<<<<

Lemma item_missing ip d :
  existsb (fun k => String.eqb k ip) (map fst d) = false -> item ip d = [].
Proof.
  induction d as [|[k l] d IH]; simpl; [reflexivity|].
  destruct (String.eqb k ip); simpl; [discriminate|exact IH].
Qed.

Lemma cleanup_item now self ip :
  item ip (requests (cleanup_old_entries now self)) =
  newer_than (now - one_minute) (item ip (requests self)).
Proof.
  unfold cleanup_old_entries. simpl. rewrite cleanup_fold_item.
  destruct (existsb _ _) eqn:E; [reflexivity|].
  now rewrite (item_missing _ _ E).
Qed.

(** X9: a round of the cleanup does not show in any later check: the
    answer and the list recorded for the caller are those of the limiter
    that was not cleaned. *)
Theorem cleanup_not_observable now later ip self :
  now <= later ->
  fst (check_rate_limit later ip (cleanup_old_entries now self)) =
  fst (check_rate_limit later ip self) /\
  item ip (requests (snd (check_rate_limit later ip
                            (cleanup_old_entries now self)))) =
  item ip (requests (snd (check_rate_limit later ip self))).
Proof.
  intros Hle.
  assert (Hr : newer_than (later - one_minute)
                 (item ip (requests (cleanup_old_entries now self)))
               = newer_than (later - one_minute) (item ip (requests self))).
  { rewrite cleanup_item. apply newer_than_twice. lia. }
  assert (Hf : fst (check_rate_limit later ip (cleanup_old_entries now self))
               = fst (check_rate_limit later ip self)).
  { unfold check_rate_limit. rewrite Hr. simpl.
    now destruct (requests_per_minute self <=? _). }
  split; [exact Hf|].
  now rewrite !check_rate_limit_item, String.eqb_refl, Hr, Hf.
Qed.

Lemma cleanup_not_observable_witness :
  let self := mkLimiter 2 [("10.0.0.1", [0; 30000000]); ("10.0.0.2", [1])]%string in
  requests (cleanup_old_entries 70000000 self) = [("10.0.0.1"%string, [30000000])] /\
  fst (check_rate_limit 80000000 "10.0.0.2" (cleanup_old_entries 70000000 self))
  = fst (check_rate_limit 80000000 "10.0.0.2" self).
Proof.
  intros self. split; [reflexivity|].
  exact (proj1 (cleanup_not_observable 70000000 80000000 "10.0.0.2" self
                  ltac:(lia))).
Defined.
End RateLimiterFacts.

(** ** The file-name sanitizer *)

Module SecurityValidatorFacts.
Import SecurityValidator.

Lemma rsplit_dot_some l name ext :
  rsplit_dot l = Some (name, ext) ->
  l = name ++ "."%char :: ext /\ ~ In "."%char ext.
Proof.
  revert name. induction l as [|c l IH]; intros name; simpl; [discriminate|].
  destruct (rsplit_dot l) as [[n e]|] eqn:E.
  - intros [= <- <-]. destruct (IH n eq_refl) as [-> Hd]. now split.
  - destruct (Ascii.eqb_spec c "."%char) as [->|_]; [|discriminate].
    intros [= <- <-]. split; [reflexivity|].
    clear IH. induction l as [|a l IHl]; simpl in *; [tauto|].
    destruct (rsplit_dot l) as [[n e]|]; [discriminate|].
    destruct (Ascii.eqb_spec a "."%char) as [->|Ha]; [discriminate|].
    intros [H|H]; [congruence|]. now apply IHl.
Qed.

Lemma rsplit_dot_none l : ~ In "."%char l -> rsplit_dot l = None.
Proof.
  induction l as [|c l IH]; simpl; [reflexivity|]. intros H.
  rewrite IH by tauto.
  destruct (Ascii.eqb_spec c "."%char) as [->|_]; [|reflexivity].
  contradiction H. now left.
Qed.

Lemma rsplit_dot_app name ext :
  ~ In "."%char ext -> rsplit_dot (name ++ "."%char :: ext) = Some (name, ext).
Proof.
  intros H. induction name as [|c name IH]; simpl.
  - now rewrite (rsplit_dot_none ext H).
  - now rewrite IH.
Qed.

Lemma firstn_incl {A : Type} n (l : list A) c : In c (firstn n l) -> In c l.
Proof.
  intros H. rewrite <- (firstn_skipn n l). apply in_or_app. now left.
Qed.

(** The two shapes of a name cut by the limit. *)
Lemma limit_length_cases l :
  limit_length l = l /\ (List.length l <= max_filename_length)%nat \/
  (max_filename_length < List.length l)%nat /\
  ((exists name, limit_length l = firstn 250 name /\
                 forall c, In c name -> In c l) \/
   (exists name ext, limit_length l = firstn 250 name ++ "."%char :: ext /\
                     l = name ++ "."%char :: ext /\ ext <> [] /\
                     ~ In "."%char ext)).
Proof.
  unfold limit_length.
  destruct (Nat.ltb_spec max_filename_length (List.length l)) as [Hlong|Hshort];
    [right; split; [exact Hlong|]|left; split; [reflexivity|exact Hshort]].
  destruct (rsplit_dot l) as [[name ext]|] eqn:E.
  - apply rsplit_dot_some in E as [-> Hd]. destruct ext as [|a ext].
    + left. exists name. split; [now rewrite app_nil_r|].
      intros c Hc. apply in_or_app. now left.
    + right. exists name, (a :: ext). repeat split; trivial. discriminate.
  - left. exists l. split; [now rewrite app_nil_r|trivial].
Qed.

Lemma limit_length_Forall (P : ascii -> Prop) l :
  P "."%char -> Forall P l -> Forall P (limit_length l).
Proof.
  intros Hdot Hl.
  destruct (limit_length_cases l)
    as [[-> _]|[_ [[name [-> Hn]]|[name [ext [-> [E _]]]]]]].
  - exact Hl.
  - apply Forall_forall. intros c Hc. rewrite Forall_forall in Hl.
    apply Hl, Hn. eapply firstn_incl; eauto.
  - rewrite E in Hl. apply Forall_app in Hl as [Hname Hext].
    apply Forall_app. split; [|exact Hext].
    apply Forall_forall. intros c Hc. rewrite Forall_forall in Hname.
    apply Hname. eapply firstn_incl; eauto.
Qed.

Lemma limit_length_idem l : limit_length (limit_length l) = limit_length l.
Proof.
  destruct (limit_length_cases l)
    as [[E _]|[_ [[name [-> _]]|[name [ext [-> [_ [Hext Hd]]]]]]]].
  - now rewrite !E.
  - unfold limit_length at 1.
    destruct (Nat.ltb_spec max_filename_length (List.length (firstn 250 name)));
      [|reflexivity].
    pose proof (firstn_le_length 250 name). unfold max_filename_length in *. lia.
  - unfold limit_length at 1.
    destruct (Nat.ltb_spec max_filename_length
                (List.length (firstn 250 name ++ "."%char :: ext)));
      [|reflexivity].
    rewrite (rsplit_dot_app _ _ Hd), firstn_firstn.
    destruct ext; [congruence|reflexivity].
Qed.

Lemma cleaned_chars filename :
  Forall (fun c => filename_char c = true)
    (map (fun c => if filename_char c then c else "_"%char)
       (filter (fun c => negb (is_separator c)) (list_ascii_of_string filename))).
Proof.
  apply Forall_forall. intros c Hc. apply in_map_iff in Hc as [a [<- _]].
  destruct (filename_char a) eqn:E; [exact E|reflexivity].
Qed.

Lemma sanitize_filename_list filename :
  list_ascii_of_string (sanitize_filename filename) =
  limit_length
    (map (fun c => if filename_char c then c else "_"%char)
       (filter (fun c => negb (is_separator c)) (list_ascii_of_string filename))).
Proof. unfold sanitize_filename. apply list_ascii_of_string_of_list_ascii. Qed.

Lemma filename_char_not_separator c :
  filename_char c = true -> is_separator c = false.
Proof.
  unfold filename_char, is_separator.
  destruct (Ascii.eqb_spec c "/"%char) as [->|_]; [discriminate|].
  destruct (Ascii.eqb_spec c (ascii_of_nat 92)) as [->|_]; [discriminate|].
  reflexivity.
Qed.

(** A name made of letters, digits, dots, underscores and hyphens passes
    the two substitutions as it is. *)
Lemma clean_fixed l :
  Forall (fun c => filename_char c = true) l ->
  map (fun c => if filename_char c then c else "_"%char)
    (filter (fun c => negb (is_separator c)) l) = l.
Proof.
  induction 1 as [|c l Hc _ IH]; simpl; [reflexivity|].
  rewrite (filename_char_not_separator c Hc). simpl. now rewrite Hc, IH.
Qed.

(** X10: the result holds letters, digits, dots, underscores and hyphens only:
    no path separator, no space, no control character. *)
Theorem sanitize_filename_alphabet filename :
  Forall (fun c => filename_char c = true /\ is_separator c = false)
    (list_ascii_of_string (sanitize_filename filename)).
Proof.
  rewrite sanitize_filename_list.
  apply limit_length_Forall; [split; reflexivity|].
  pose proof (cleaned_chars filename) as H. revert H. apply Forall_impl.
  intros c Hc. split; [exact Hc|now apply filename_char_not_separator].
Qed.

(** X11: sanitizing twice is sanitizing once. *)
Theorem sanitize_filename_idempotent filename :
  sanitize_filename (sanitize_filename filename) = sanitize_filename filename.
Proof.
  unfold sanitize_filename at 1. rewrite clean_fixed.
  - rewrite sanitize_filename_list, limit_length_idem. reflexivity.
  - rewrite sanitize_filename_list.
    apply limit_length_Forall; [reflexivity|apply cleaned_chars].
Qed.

>>>>

Go through the lines above and tally those with the string "exact". The total is all that is needed.

8